El 22 de febrero de 1692, el Gobernador Pedro Fernández de la Ventosa, hizo merced de tierra “en el nacimiento del río Sabinas” al Lic. Francisco de la Calancha y Valenzuela y funda una hacienda de beneficiar metales llamada San Francisco Javier ¿hoy Larraldeña?.

De la Calancha fue un clérigo jesuita, dinámico y humanista, vicario y juez eclesiástico del Nuevo Reyno de León; en 1712, fue Comisario del Santo Oficio de la Inquisición, pero además fue un avezado minero y criador de ganados.

La merced original consistió en un sitio de ganado mayor, otro de ganado menor y cuatro caballerías de tierra con saca de agua en el nacimiento del Ojo de Agua de Sabinas; tiempo después se le otorgarían otras tierras.

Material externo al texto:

(** A request that fails the eligibility gate changes nothing. *)
Lemma initiate_rejected_noop env order_id user lang v w code detail :
  eligibility order_id user w = Err code detail ->
  initiate_order_confirmation_call env order_id user lang v w = (Err code detail, w).
Proof. intros H. unfold initiate_order_confirmation_call. rewrite H. reflexivity. Qed.

(** For a well-formed ObjectId the gate tries the conditions in the order
    of the source, the first failing one deciding the error. *)
Lemma eligibility_first_failure order_id user w oid :
  ObjectId order_id = Some oid ->
  eligibility order_id user w =
  match find_one (fun o => String.eqb (o__id o) oid && String.eqb (o_user_id o) (user_id user))
          (orders w) with
  | None => err_order_not_found
  | Some o =>
      if String.eqb (confirmation_status o) "confirmed" then err_already_confirmed
      else if max_call_attempts o <=? call_attempts o then err_max_attempts
      else Ok o
  end.
Proof. intros H. unfold eligibility. rewrite H. reflexivity. Qed.

(** C1 (failing input). The order identifier "abc" names no order, yet the
    operation answers with the generic HTTP 500 "Failed to initiate call"
    instead of NotFound: [ObjectId("abc")] raises before the lookup and the
    catch-all handler turns it into a 500 (nothing is written). *)
Theorem initiate_malformed_id_not_404 :
  initiate_order_confirmation_call (demo_env (Some "RIFF") true) "abc" demo_user "en" None
    demo_world
  = (Err 500 "Failed to initiate call", demo_world)
  /\ find_one (fun o => String.eqb (o__id o) "abc") (orders demo_world) = None.
Proof. split; reflexivity. Qed.

Lemma create_call_spec env oid uid lang voice w c w1 :
  create_call env oid uid lang voice w = (c, w1) ->
  w1 = with_call_logs w (call_logs w ++ [c])%list
  /\ c__id c = new_call_oid env /\ call_id c = new_uuid env /\ c_order_id c = oid
  /\ status c = "initiated" /\ started_at c = None /\ metadata c = None
  /\ transcript c = None.
Proof. unfold create_call. intros [= <- <-]. repeat split. Qed.

(** C2. For an order that passes the eligibility gate, when audio synthesis
    fails the operation fails with AudioGenerationFailed (HTTP 500 "Failed
    to generate audio"), the CallRecord it created is persisted with status
    failed and outcome audio_generation_failed, no call is dispatched, and
    the orders (so the order's call_attempts and last_call_date) are left
    unchanged. *)
Theorem initiate_audio_failure (env : Env) (order_id : string) (user : User)
    (language : string) (voice_id : option string) (w : World) (o : OrderDoc) :
  fresh_call_oid env w ->
  eligibility order_id user w = Ok o ->
  audio_ok (create_conversation_audio (voice_provider env) (order_script o language)
              (pick_voice voice_id) language) = None ->
  let '(r, w') := initiate_order_confirmation_call env order_id user language voice_id w in
  r = err_audio_failed
  /\ orders w' = orders w
  /\ dispatches w' = dispatches w
  /\ exists c, In c (call_logs w') /\ c__id c = new_call_oid env /\ c_order_id c = o__id o
       /\ status c = "failed" /\ outcome c = Some "audio_generation_failed".
Proof.
  intros [Hoid Hfresh] Helig Haudio.
  unfold initiate_order_confirmation_call. rewrite Helig.
  destruct (create_call env (o__id o) (user_id user) language (pick_voice voice_id) w)
    as [cr w1] eqn:Ec.
  destruct (create_call_spec _ _ _ _ _ _ _ _ Ec) as (-> & Hid & _ & Hord & Hst & _).
  rewrite Haudio.
  set (cu := CallUpdate_of_kwargs [("status", KStr "failed");
                                   ("outcome", KStr "audio_generation_failed")]).
  assert (Hcu : cu = mkCallUpdate (Some "failed") None None None
                       (Some "audio_generation_failed") None None) by reflexivity.
  set (c' := set_call_fields (update_call_data (now env) cu) cr).
  assert (Hc' : status c' = "failed" /\ outcome c' = Some "audio_generation_failed"
                /\ c__id c' = c__id cr /\ c_order_id c' = c_order_id cr).
  { unfold c'. rewrite Hcu. destruct cr; repeat split. }
  destruct Hc' as (Hs' & Ho' & Hi' & Hor').
  rewrite <- Hid in Hoid, Hfresh.
  rewrite (update_call_fresh (now env) (with_call_logs w (call_logs w ++ [cr])%list)
             (call_logs w) cr cu eq_refl Hoid Hfresh).
  2: { intros E. fold c' in E. rewrite E, Hst in Hs'. discriminate. }
  split; [reflexivity|split; [reflexivity|split; [reflexivity|]]].
  exists c'. split; [simpl; apply in_or_app; right; left; reflexivity|].
  rewrite Hi', Hor', Hid, Hord. auto.
Qed.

En la certificación que se hizo el año de 1710 se asienta “la calidad de dichas tierras son muy montosas y de pocos aguajes, por lo que mira a la labor que tiene de beneficio, es muy buena aunque se ha abierto a punta de hacha por haber visto los troncos de los chaparros cortados; asimismo certifico que fue el primer poblador de las Sabinas y a su invitación entró en esta parte el general Ignacio de Amaya... ha gastado en el aumento de su poblazón y conversión de muchos indios bárbaros...”

Se hace constar en el documento citado por el Profr. Francisco J. Montemayor en su libro Sabinas Hidalgo en la Tradición, Leyenda e Historia, que a pesar de los muchos robos y muertes que sufrió en sus bienes y servidores, no fueron causas suficientes para retirarse de la población, ni dejó de asistir a las “funciones de guerra”.

El Maestro Israel Cavazos Garza en su Diccionario Biográfico, dice de Francisco de la Calancha y Valenzuela:  “Tuvo también minas en Boca de Leones.  A la muerte del gobernador Videgaray, le sustituyó temporalmente en el gobierno, hasta que llegó el sucesor de éste.  El 23 de agosto de 1706, donó todos sus bienes de Sabinas, a la Compañía de Jesús, deseoso de que en este reino se funde un colegio con la advocación de San Francisco Javier”.

Continúa el Maestro Cavazos:  “Esta donación la renovó en 1714, para que la juventud de dicho reino tenga la enseñanza y doctrina y buenas letras que acostumbra dicha sagrada religión... que haya de haber un maestro que enseñe letras humanas y gramática y maestro de leer y escribir”.

Francisco de la Calancha y Valenzuela murió en Monterrey el 29 de noviembre de 1722 y fue enterrado en la iglesia de San Francisco Javier.

En 1746, los jesuitas vendieron la hacienda al general Francisco Ignacio Larralde, en la cantidad de diez mil pesos; poco después éste traspasó una parte a Don Manuel  Flores, dando por resultado las haciendas Larraldeña y Floreña.

En el Real de Santiago de las Sabinas hoy Sabinas Hidalgo, N. L. recordemos  a este gran hombre, ilustre, humanista y filántropo que puso los sólidos cimientos para la fundación y desarrollo posterior de la “cara aldea”.